Es importante aclarar que alcanzar un equilibrio positivo en las cuentas públicas puede ser, en sí mismo, un objetivo deseable. Un Estado que logra financiarse de manera sólida, reduciendo su vulnerabilidad externa y generando márgenes de autonomía, puede ganar capacidad de acción estratégica. Sin embargo, no todo superávit es virtuoso: resulta inadmisible considerar “responsable” un excedente fiscal que se obtiene al precio de un monumental déficit ecosocial. Si el saldo positivo de las cuentas del Tesoro descansa sobre el recorte de derechos, la precarización de servicios esenciales o la depredación de bienes comunes, el supuesto orden económico se convierte en desorden social y ecológico. En tal caso, el superávit no es signo de fortaleza, sino un espejismo que posterga y agrava los desequilibrios de fondo.
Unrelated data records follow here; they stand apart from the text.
(* ===== verification/SubjectFootprint.v ===== *)
(** * A subject's footprint in the in-memory stores

    [src/adapters/memory/subject_footprint.go]: the deletions and counts of the
    rows that belong to a set of aggregates or correlations, and the
    type-scoped saga lookup. *)

From S2P Require Import Prelude.
From S2P Require Import Types.
From S2P Require Import IdempotencyStore.
From S2P Require Import SagaStore.
From S2P Require Import OutboxStore.
From S2P Require Import AuditStore.

(** [idSet]: nil when no id is named. *)
Definition idSet (ids : list string) : option (gset string) :=
  let set := list_to_set (filter (λ id, id ≠ "") ids) : gset string in
  if bool_decide (set = ∅) then None else Some set.

Definition inSet (set : gset string) (id : string) : bool := bool_decide (id ∈ set).

Definition DeleteOutboxByAggregateIDs `{MapOrder} (env : Env) (aggregateIDs : list string)
    : op OutboxStore error Z := λ s,
  match idSet aggregateIDs with
  | None => (s, Ok 0)
  | Some set =>
      match check_ctx env with
      | Err e => (s, Err e)
      | Ok _ =>
          let '(m, count) := rangeDelete (λ msg, inSet set (om_AggregateID msg)) (messages s) in
          (mkOutboxStore m, Ok count)
      end
  end.

Definition CountOutboxByAggregateIDs (env : Env) (aggregateIDs : list string) (s : OutboxStore) : res Z :=
  match idSet aggregateIDs with
  | None => Ok 0
  | Some set => check_ctx env;; Ok (countWhere (λ msg, inSet set (om_AggregateID msg)) (messages s))
  end.

Definition DeleteAuditByAggregateIDs (env : Env) (aggregateIDs : list string) : op AuditStore error Z := λ s,
  match idSet aggregateIDs with
  | None => (s, Ok 0)
  | Some set =>
      match check_ctx env with
      | Err e => (s, Err e)
      | Ok _ => let '(s, n) := removeWhere (λ e, inSet set (ae_AggregateID e)) s in (s, Ok n)
      end
  end.

Definition CountAuditBySubject (env : Env) (subjectID : string) (aggregateIDs : list string) (s : AuditStore) : res Z :=
  let set := idSet aggregateIDs in
  if bool_decide (subjectID = "") && bool_decide (set = None) then Ok 0
  else
    check_ctx env;;
    Ok (Z.of_nat (length (filter (λ e,
          (negb (bool_decide (subjectID = "")) && bool_decide (ae_Actor e = subjectID))
          || inSet (default ∅ set) (ae_AggregateID e) = true) (entries s)))).

Definition DeleteIdempotencyByAggregateIDs `{MapOrder} (env : Env) (aggregateIDs : list string)
    : op IdempotencyStore error Z := λ s,
  match idSet aggregateIDs with
  | None => (s, Ok 0)
  | Some set =>
      match check_ctx env with
      | Err e => (s, Err e)
      | Ok _ =>
          let '(m, count) := rangeDelete (λ rec, inSet set (ir_AggregateID rec)) (records s) in
          (mkIdempotencyStore m, Ok count)
      end
  end.

Definition CountIdempotencyByAggregateIDs (env : Env) (aggregateIDs : list string) (s : IdempotencyStore) : res Z :=
  match idSet aggregateIDs with
  | None => Ok 0
  | Some set => check_ctx env;; Ok (countWhere (λ rec, inSet set (ir_AggregateID rec)) (records s))
  end.

Definition DeleteSagasByCorrelationIDs `{MapOrder} (env : Env) (correlationIDs : list string)
    : op SagaStore error Z := λ s,
  match idSet correlationIDs with
  | None => (s, Ok 0)
  | Some set =>
      match check_ctx env with
      | Err e => (s, Err e)
      | Ok _ =>
          let '(m, removed) := rangeDelete (λ st, inSet set (sg_CorrelationID st)) (sagas s) in
          (mkSagaStore m, Ok removed)
      end
  end.

Definition CountSagasByCorrelationIDs (env : Env) (correlationIDs : list string) (s : SagaStore) : res Z :=
  match idSet correlationIDs with
  | None => Ok 0
  | Some set => check_ctx env;; Ok (countWhere (λ st, inSet set (sg_CorrelationID st)) (sagas s))
  end.

(** The loop keeps the most recently started match. *)
Definition laterOfType (correlationID sagaType : string) (latest : option SagaState) (kv : string * SagaState)
    : option SagaState :=
  let state := kv.2 in
  if negb (bool_decide (sg_CorrelationID state = correlationID)) || negb (bool_decide (sg_Type state = sagaType))
  then latest
  else
    match latest with
    | None => Some state
    | Some l => if After (sg_StartedAt state) (sg_StartedAt l) then Some state else latest
    end.

Definition FindByCorrelationIDAndType `{MapOrder} (env : Env) (correlationID sagaType : string) (s : SagaStore)
    : res SagaState :=
  returnIf (bool_decide (correlationID = "") || bool_decide (sagaType = "")) ErrEmptyStreamID;;
  check_ctx env;;
  match foldl (laterOfType correlationID sagaType) None (range (sagas s)) with
  | None => Err (SagaNotFoundError "" correlationID)
  | Some state => Ok (copyState state)
  end.

(** ** The lookup finds a saga of the type and correlation, if there is one *)

Lemma laterOfType_loop cid t l acc :
  (∀ a, acc = Some a → sg_CorrelationID a = cid ∧ sg_Type a = t) →
  match foldl (laterOfType cid t) acc l with
  | None => acc = None ∧ ∀ kv, kv ∈ l → ¬ (sg_CorrelationID kv.2 = cid ∧ sg_Type kv.2 = t)
  | Some st => sg_CorrelationID st = cid ∧ sg_Type st = t ∧ (acc = Some st ∨ ∃ k, (k, st) ∈ l)
  end.
Proof.
  revert acc. induction l as [|[k x] l IH]; intros acc Ha; cbn [foldl].
  { destruct acc as [a|]; [destruct (Ha a eq_refl); auto|]. split; [done|]. by intros kv Hk%not_elem_of_nil. }
  assert (∀ a, laterOfType cid t acc (k, x) = Some a → sg_CorrelationID a = cid ∧ sg_Type a = t) as Hn.
  { unfold laterOfType. cbn [snd]. intros a. repeat case_bool_decide; cbn [negb orb]; auto. repeat case_match; intros; simplify_eq; auto. }
  specialize (IH _ Hn). destruct (foldl _ _ l) as [st|].
  - destruct IH as (H1 & H2 & [H3|[k' H3]]); [|by repeat split; try done; right; exists k'; right].
    split; [done|]. split; [done|]. revert H3. unfold laterOfType. cbn [snd].
    repeat case_bool_decide; cbn [negb orb]; try (by left). repeat case_match; intros; simplify_eq;
      try (by left); right; eexists; by left.
  - destruct IH as [H1 H2]. assert (acc = None ∧ ¬ (sg_CorrelationID x = cid ∧ sg_Type x = t)) as [-> Hx].
    { revert H1. unfold laterOfType. cbn [snd]. repeat case_bool_decide; cbn [negb orb]; try naive_solver.
      by destruct acc; [case_match|]. }
    split; [done|]. intros kv [->|Hk]%elem_of_cons; [done|]. by apply H2.
Qed.

Lemma FindByCorrelationIDAndType_spec `{MapOrder} env cid t s :
  cid ≠ "" → t ≠ "" → ctx_Err env = None →
  match FindByCorrelationIDAndType env cid t s with
  | Ok st => sg_CorrelationID st = cid ∧ sg_Type st = t ∧ ∃ id, sagas s !! id = Some st
  | Err e => e = SagaNotFoundError "" cid ∧
      ∀ id st, sagas s !! id = Some st → ¬ (sg_CorrelationID st = cid ∧ sg_Type st = t)
  end.
Proof.
  intros Hc Ht Hctx. unfold FindByCorrelationIDAndType, check_ctx. rewrite !bool_decide_false, Hctx by done. cbn.
  pose proof (laterOfType_loop cid t (range (sagas s)) None ltac:(done)) as Hl.
  destruct (foldl _ None _) as [st|].
  - destruct Hl as (H1 & H2 & [H3|[k H3]]); [done|]. rewrite copyState_id. apply elem_of_range in H3. eauto.
  - destruct Hl as [_ Hl]. split; [done|]. intros id st Hid. apply (Hl (id, st)). by apply elem_of_range.
Qed.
Frente a este panorama, urge repensar qué entendemos por “seriedad fiscal”. La responsabilidad no puede medirse únicamente en términos contables. Siguiendo a Daly, una verdadera política responsable debe integrar las tres esferas de la sostenibilidad: económica, social y ambiental.

En este sentido, la evaluación del saldo fiscal debería considerar:

  • Impacto social: cómo afecta la distribución del ingreso, el acceso a derechos y la cohesión territorial.
  • Impacto ambiental: cómo influye en el uso de recursos naturales, la transición energética y la preservación de ecosistemas.
  • Impacto intertemporal: cómo condiciona el bienestar de generaciones futuras.

Solo un enfoque que articule estas dimensiones puede reclamar la legitimidad de la “responsabilidad fiscal”. Todo lo demás no es más que fundamentalismo contable.

Conclusión

El superávit fiscal, lejos de ser una panacea, se ha transformado en un dogma que subordina la política económica a una lógica de sacrificio perpetuo. En nombre del equilibrio financiero, se profundiza el desequilibrio ecosocial. La obsesión superavitaria constituye una ecuación suicida: garantiza la calma de los acreedores internacionales al precio de hipotecar el presente y el futuro de las mayorías sociales y de la naturaleza.

La verdadera responsabilidad fiscal debe redefinirse a partir de criterios de sostenibilidad integral, en los que la contabilidad pública no sea un fin en sí mismo, sino un medio al servicio de la vida, la equidad y el cuidado de la casa común.